I do not take this Pepsi Max advertisement to be offensive. It is supposed to be a funny commercial which focuses on aspects of relationships. Although it can probably be taken as racist or sexist, I do not believe that those were Pepsi’s intentions. It does make one reflect on the idea that any publicity is good publicity though. If their intentions were to make a controversial advertisement, which could offend women and African Americans, than they prevailed. Some repercussions from the advertisement are that nearly 100,000 people have watched the YouTube video of it, many people have blogged to express their offense from the ad, and a number of news stations have done pieces on it. I wonder how many of those people have tried a Pepsi Max. Could all of this turmoil actually be helping Pepsi advertise their product? Sure, the people who took offense to the ad might not buy Pepsi Max but the huge amount of publicity that the racism and sexism of the ad caused surely has to be helping the company in its promotions. Although I do not believe that the company was trying to make this commercial be offensive, it is notable that it has caused a great uproar. If the statement that any publicity is good publicity it true, then the offensive nature of the advertisement might be helping Pepsi further advertise and sell their product.

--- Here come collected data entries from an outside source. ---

(** A count and its owners: freed memory has none. *)
Definition counted (references : option Z) (owners : nat) : Prop :=
  match references with
  | Some n => n = Z.of_nat owners /\ owners <> 0%nat /\ is_u32 n
  | None => owners = 0%nat
  end.

Lemma counted_less n k : counted (Some n) (S k) ->
  (n =? 1) = (k =? 0)%nat /\ (k <> 0%nat -> counted (Some (u32 (n - 1))) k).
Proof.
  intros (-> & _ & Hn). split.
  - destruct (Nat.eqb_spec k 0), (Z.eqb_spec (Z.of_nat (S k)) 1); lia || done.
  - intros Hk. assert (is_u32 (Z.of_nat (S k) - 1)) as H by (unfold is_word in *; lia).
    rewrite u32_id by done. split; [lia|done].
Qed.
Lemma counted_more n k : counted (Some n) k -> Z.of_nat k + 1 < 2 ^ 32 -> counted (Some (u32 (n + 1))) (S k).
Proof.
  intros (-> & _ & _) Hk. assert (is_u32 (Z.of_nat k + 1)) as H by (unfold is_word; lia).
  rewrite u32_id by done. split; [lia|done].
Qed.

(** * Owners *)
Definition rows_of (fr : CdiRasterFrame) : list ptr := omap id (rows fr).
Definition live_of (e : ptr * CdiRasterFrame) : list ptr :=
  if references (snd e) =? 0 then [] else rows_of (snd e).
Definition live_rows (fh : gmap ptr CdiRasterFrame) : list ptr := map_to_list fh ≫= live_of.
Definition left_of (fh : gmap ptr CdiRasterFrame) (e : ptr * nat) : list ptr :=
  match fh !! fst e with Some fr => omap id (drop (snd e) (rows fr)) | None => [] end.
Definition dying_rows (fh : gmap ptr CdiRasterFrame) (D : list (ptr * nat)) : list ptr := D ≫= left_of fh.

Record shape (fr : CdiRasterFrame) : Prop := {
  sh_width : 0 <= frame_width fr <= MCD212_VIDEO_MAX_WIDTH;
  sh_height : 0 <= frame_height fr <= MCD212_VIDEO_MAX_HEIGHT;
  sh_length : length (rows fr) = Z.to_nat (frame_height fr);
  sh_rows : Forall is_Some (rows fr);
}.

Lemma shape_references n fr : shape fr -> shape (set_references n fr).
Proof. intros [Hw Hh Hl Hr]. constructor; [exact Hw|exact Hh|exact Hl|exact Hr]. Qed.

(** The counts of both heaps, for the rows the emulation owns, the frames that
    are held and the frames that are dying. *)
Record Balanced (rh : gmap ptr CdiRasterRow) (fh : gmap ptr CdiRasterFrame)
    (R H : list ptr) (D : list (ptr * nat)) : Prop := {
  c_rows p : counted (row_references <$> rh !! p) (occ p (R ++ live_rows fh ++ dying_rows fh D));
  c_frames f fr : fh !! f = Some fr ->
    shape fr /\ (if decide (f ∈ D.*1) then references fr = 0 /\ occ f H = 0%nat
                 else counted (Some (references fr)) (occ f H));
  c_held f : f ∈ H -> is_Some (fh !! f);
  c_dying f : f ∈ D.*1 -> is_Some (fh !! f);
  c_once : NoDup D.*1;
}.

#[export] Instance counts_perm : Proper ((=) ==> (=) ==> (≡ₚ) ==> (≡ₚ) ==> (≡ₚ) ==> iff) Balanced.
Proof.
  assert (forall rh fh R R' H H' D D', R ≡ₚ R' -> H ≡ₚ H' -> D ≡ₚ D' ->
    Balanced rh fh R H D -> Balanced rh fh R' H' D') as Himp.
  { intros rh fh R R' H H' D D' HR HH HD C. destruct C as [Cr Cf Ch Cd Co]. constructor.
    - intros p. unfold dying_rows. rewrite <- HR, <- HD. apply Cr.
    - intros f fr Hf. destruct (Cf f fr Hf) as [Hs Hc]. split; [done|].
      assert (occ f H' = occ f H) as -> by (by rewrite HH). assert (f ∈ D.*1 <-> f ∈ D'.*1) as Hin by (by rewrite HD).
      by rewrite <- (decide_ext _ _ _ _ Hin).
    - intros f. rewrite <- HH. apply Ch.
    - intros f. rewrite <- HD. apply Cd.
    - by rewrite <- HD. }
  intros rh ? <- fh ? <- R R' HR H H' HH D D' HD. split; by apply Himp.
Qed.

It's difficult to analyze the Pepsi commercial aired during the Super Bowl and not find some form of racial stereotyping in it, or any form of racism for that matter. What bothers me is the fact that it's almost too easy to find racism in it, solely because there are two races present in the commercial. Regardless of who was chosen to be included in the spot, we could make some legitimate racial criticisms. If whites were only involved, blacks could argue that a bias is present. In contrast, if only black people were portrayed in the commercial, then whites could contend that Pepsi is merely satisfying any potential conflicts regarding racial bias.
The Pepsi spot for the Super Bowl brings a different racial dynamic, however, because it isn't just about race. There's potential for debate in how the races interact. It isn't all that noteworthy that we witness a wife nagging her husband about eating healthier. What raises the level of interest with this commercial, particularly from a racial perspective, is in the desirous looks directed from the black man to the cute white girl who sits down on the park bench to relax from a jog. It's almost inevitable that this encounter could be misconstrued racially, considering that his black wife throws a Pepsi can at her husband and ends up hitting the white jogger accidentally. What can appear offensive is when the black couple flee the scene as the jogger withers in pain.
What should have been seen as an accident has been portrayed in an potentially offensive manner because of the race of the people in the commercial. Whether it was Pepsi's original intention or not to push these contentious aspects, it's hard to ignore the racial situations that potentially exist in the TV spot. I don't believe the commercial is offensive because of the comedic aspect of it, but there are many reasons other people can think otherwise.